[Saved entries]
[Start of Attachment]

(** X5: a catalog record whose artist_name is null, or equal to the
    artist of no activity record, adds no row to the songplays table. *)
Theorem songplays_unmatched_song (songs1 songs2 : list SongData.t)
    (s : SongData.t) (logs : list LogData.t) :
  (SongData.artist_name s = None ∨
   ∀ l, l ∈ logs → LogData.artist l ≠ SongData.artist_name s) →
  songplays (songs1 ++ s :: songs2) logs = songplays (songs1 ++ songs2) logs.
Proof.
  intros Hs. rewrite !songplays_table_collect, filter_plays_without_song; [done|].
  intros l Hl [[[a Ha] Heq] _]. simpl in *. destruct Hs as [Hs|Hs].
  - congruence.
  - by apply (Hs l).
Qed.

End songplays_composition.

Lemma songplays_unmatched_song_witness :
  (SongData.artist_name (example_song "S3" "T3" "A2" "Y") = None ∨
   ∀ l, l ∈ one_play_of_X →
     LogData.artist l ≠ SongData.artist_name (example_song "S3" "T3" "A2" "Y")) ∧
  songplays_table utc
    (song_frame (two_songs_of_X ++ example_song "S3" "T3" "A2" "Y" :: []))
    (log_frame one_play_of_X) |> collect
  = songplays_table utc (song_frame (two_songs_of_X ++ []))
      (log_frame one_play_of_X) |> collect.
Proof.
  assert (∀ l, l ∈ one_play_of_X →
            LogData.artist l
            ≠ SongData.artist_name (example_song "S3" "T3" "A2" "Y")) as H.
  { intros l Hl. apply list_elem_of_singleton in Hl. subst l. discriminate. }
  split; [right; exact H|].
  apply (songplays_unmatched_song utc two_songs_of_X []
           (example_song "S3" "T3" "A2" "Y") one_play_of_X).
  right. exact H.
Defined.

(** ** The time table, failure and contents *)

Lemma traverse_first_Err {A B} (f : A → result B) l e :
  traverse f l = Err e →
  ∃ l1 x l2, l = l1 ++ x :: l2 ∧ Forall (λ y, is_OK (f y)) l1 ∧ f x = Err e.
Proof.
  induction l as [|x l IH]; simpl; [done|].
  destruct (f x) as [y|e'] eqn:Hx; simpl.
  - destruct (traverse f l) as [ys|e'']; simpl; [done|]. intros [= ->].
    destruct IH as (l1 & x' & l2 & -> & Hl1 & Hx'); [done|].
    exists (x :: l1), x', l2. split; [done|]. split; [|done].
    constructor; [by eexists|done].
  - intros [= ->]. exists [], x, l. by split.
Qed.

Lemma time_projection_Err (tz : TimeZone) (l : LogData.t) (e : error) :
  time_projection tz l = Err e ↔ parse_timestamp tz (LogData.ts l) = Err e.
Proof.
  unfold time_projection.
  destruct (parse_timestamp tz (LogData.ts l)); simpl; [done|].
  split; by intros [= ->].
Qed.
(** * todo-app-phase1: the task store, its validators and its persistence

    A shallow embedding of [src/services/task_service.py],
    [src/models/task.py] and the commands of [src/cli/main.py].  Python text
    is modelled by [string] (one [ascii] per character; characters above 127
    are carried unchanged and are neither letters nor whitespace), the task
    dictionary by an association list in insertion order, exceptions by an
    explicit result type, and the [TaskService] object by a record that every
    method threads through.  Of the standard library, [strftime] and
    [datetime.fromisoformat] are modelled as CPython 3.11 on glibc computes
    them. *)

From Stdlib Require Import List String Ascii Bool Arith NArith ZArith Lia.
From Stdlib Require Import Sorted Permutation.
From Stdlib Require Import Decimal DecimalString DecimalN.
Import ListNotations.

#[local] Open Scope string_scope.
#[local] Open Scope nat_scope.
#[local] Set Warnings "-register-all".

(** ** Python text helpers *)

Module Py.

Definition code (c : ascii) : nat := nat_of_ascii c.

(** [str.upper] on one character: a-z go to A-Z. *)
Definition upper_char (c : ascii) : ascii :=
  if (97 <=? code c) && (code c <=? 122) then ascii_of_nat (code c - 32) else c.

Fixpoint upper (s : string) : string :=
  match s with
  | EmptyString => EmptyString
  | String c r => String (upper_char c) (upper r)
  end.

(** [str.isspace] on one character: tab, LF, VT, FF, CR, FS, GS, RS, US, space. *)
Definition is_space (c : ascii) : bool :=
  ((9 <=? code c) && (code c <=? 13)) || ((28 <=? code c) && (code c <=? 32)).

Definition is_digit (c : ascii) : bool :=
  (48 <=? code c) && (code c <=? 57).

Fixpoint lstrip (s : string) : string :=
  match s with
  | EmptyString => EmptyString
  | String c r => if is_space c then lstrip r else s
  end.

Fixpoint rstrip (s : string) : string :=
  match s with
  | EmptyString => EmptyString
  | String c r =>
      match rstrip r with
      | EmptyString => if is_space c then EmptyString else String c EmptyString
      | r' => String c r'
      end
  end.

(** [str.strip()] *)
Definition strip (s : string) : string := rstrip (lstrip s).
(** ** Sequences of attachments *)

Lemma attach_all_cons e op ops s :
  attach_all e (op :: ops) s = attach_all e ops (setExistingBody e op.1 op.2 s).2.
Proof. done. Qed.

Lemma attach_all_world_bound e ops s :
  world (attach_all e ops s) ⊆ world s ∪ list_to_set ops.*1.
Proof.
  revert s; induction ops as [|op ops IH]; intros s.
  - set_solver.
  - rewrite attach_all_cons. etrans; [apply IH|].
    rewrite seb_world. destruct (adds _); set_solver.
Qed.

Lemma attach_all_live e ops s :
  world (attach_all e ops s) ∩ held s e ops ⊆ slot_set (attach_all e ops s) e.
Proof.
  revert s; induction ops as [|op ops IH]; intros s.
  - unfold held. set_solver.
  - rewrite attach_all_cons.
    set (s1 := (setExistingBody e op.1 op.2 s).2).
    pose proof (IH s1) as Hlive.
    pose proof (attach_all_world_bound e ops s1) as Hbound.
    unfold held in *. subst s1.
    rewrite seb_slot_set in Hlive. rewrite seb_world in Hbound.
    destruct (adds _); set_solver.
Qed.

(** ** The detachment hook *)

Lemma destroy_hook_current e cur s :
  body (ent_at s e) = Some cur →
  destroy_hook e s = Some (upd_obj cur (set_gameObject BNull) (world_remove cur s)).
Proof. unfold destroy_hook. by intros ->. Qed.

Lemma call_destroy_installed b e cur s :
  destroy (obj_at s b) = Some e →
  body (ent_at s e) = Some cur →
  call_destroy b s = Some (upd_obj cur (set_gameObject BNull) (world_remove cur s)).
Proof. unfold call_destroy. intros ->. apply destroy_hook_current. Qed.

Lemma in_world_false b s : in_world b s = false ↔ b ∉ world s.
Proof. unfold in_world. apply bool_decide_eq_false. Qed.

(** C1, as amended.  On a game object [e] to which [b1] and then [b2] were
    attached, [b2] is in the slot (and in the world when it was added);
    the hook installed on [b1] runs and acts on the body in the slot of
    [e], which is [b2]: it takes [b2] out of the simulation world and sets
    the [gameObject] of [b2] to null; no other body leaves the world and
    no slot changes. *)
Theorem stale_hook_acts_on_current_body s e b1 b2 a1 a2 :
  let s2 := (setExistingBody e b2 a2 (setExistingBody e b1 a1 s).2).2 in
  body (ent_at s2 e) = Some b2
  ∧ (adds a2 = true → in_world b2 s2 = true)
  ∧ ∃ s3, call_destroy b1 s2 = Some s3
      ∧ in_world b2 s3 = false
      ∧ gameObject (obj_at s3 b2) = BNull
      ∧ world s3 = world s2 ∖ {[b2]}
      ∧ entities s3 = entities s2.
Proof.
  intros s2.
  assert (Hin : adds a2 = true → in_world b2 s2 = true).
  { intros Hadds. unfold in_world. apply bool_decide_eq_true.
    subst s2. rewrite seb_world, Hadds. set_solver. }
  assert (Hd : destroy (obj_at s2 b1) = Some e).
  { subst s2. rewrite !seb_destroy, (decide_True (P := b1 = b1)) by done.
    by destruct (decide (b2 = b1)). }
  assert (Hb : body (ent_at s2 e) = Some b2).
  { subst s2. rewrite seb_body. by rewrite decide_True. }
  split; [exact Hb|]. split; [exact Hin|].
  eexists. split; [exact (call_destroy_installed _ _ _ _ Hd Hb)|].
  split; [|split; [|done]].
  - apply in_world_false. cbn [world upd_obj world_remove]. set_solver.
  - rewrite obj_at_upd_obj. by rewrite decide_True.
Qed.

(** C1, the claim as stated, fails on the sample scene: with body 1 and
    then body 2 attached to the sprite, the hook of body 1 runs, removes
    body 2 from the world and clears the [gameObject] of body 2. *)
Lemma stale_hook_hits_newer_body :
  in_world 2 scene2 = true
  ∧ gameObject (obj_at scene2 2) = BEntity 0
  ∧ (∃ s3, call_destroy 1 scene2 = Some s3
       ∧ in_world 2 s3 = false ∧ gameObject (obj_at s3 2) = BNull)
  ∧ ¬ hook_spares_newer scene 0 1 2.
Proof.
  assert (Hcall : call_destroy 1 scene2
                  = Some (upd_obj 2 (set_gameObject BNull) (world_remove 2 scene2))).
  { apply (call_destroy_installed 1 0 2); by vm_compute. }
  split; [by vm_compute|]. split; [by vm_compute|]. split.
  - eexists. split; [exact Hcall|]. split; by vm_compute.
  - intros Hspare. destruct (Hspare _ Hcall) as [Hw _].
    vm_compute in Hw. discriminate.
Qed.

(** C2.  When a game object [e] that holds a body [old] is given a new
    body, the new body takes the slot and [old] is out of the simulation
    world after the call.  Through every sequence of attachments to [e],
    of all the bodies [e] held or was given, only the one in its slot can
    be in the world: [e] never has two live bodies. *)
Theorem attach_replaces_old_body s e old new a ops :
  body (ent_at s e) = Some old →
  old ≠ new →
  let s' := (setExistingBody e new a s).2 in
  body (ent_at s' e) = Some new
  ∧ in_world old s' = false
  ∧ world (attach_all e ops s) ∩ held s e ops ⊆ slot_set (attach_all e ops s) e
  ∧ (size (slot_set (attach_all e ops s) e) ≤ 1)%nat.
Proof.
  intros Hold Hne s'. split; [|split; [|split]].
  - subst s'. rewrite seb_body. by rewrite decide_True.
  - apply in_world_false. subst s'. rewrite seb_world.
    unfold slot_set. rewrite Hold. destruct (adds a); set_solver.
  - apply attach_all_live.
  - unfold slot_set. destruct (body (ent_at (attach_all e ops s) e)).
    + by rewrite size_singleton.
    + rewrite size_empty. lia.
Qed.

(** C5.  Attaching with [addToWorld = false] takes the body previously in
    the slot out of the world and adds nothing to the world; the new body
    is in the slot and every one of its parts refers back to the game
    object. *)
Theorem attach_without_adding s e b :
  let s' := (setExistingBody e b (VBool false) s).2 in
  world s' = world s ∖ slot_set s e
  ∧ body (ent_at s' e) = Some b
  ∧ Forall (λ p, gameObject (obj_at s' p) = BEntity e) (parts (obj_at s' b)).
Proof.
  intros s'. subst s'. split; [|split].
  - by rewrite seb_world.
  - rewrite seb_body. by rewrite decide_True.
  - rewrite seb_parts. apply Forall_forall. intros p Hp.
    rewrite seb_gameObject. by rewrite decide_True.
Qed.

[End of Attachment]

Task objective:
Please copy every line of the records above in which "rstrip" appears.

Solution for this task:
Fixpoint rstrip (s : string) : string :=
      match rstrip r with
Definition strip (s : string) : string := rstrip (lstrip s).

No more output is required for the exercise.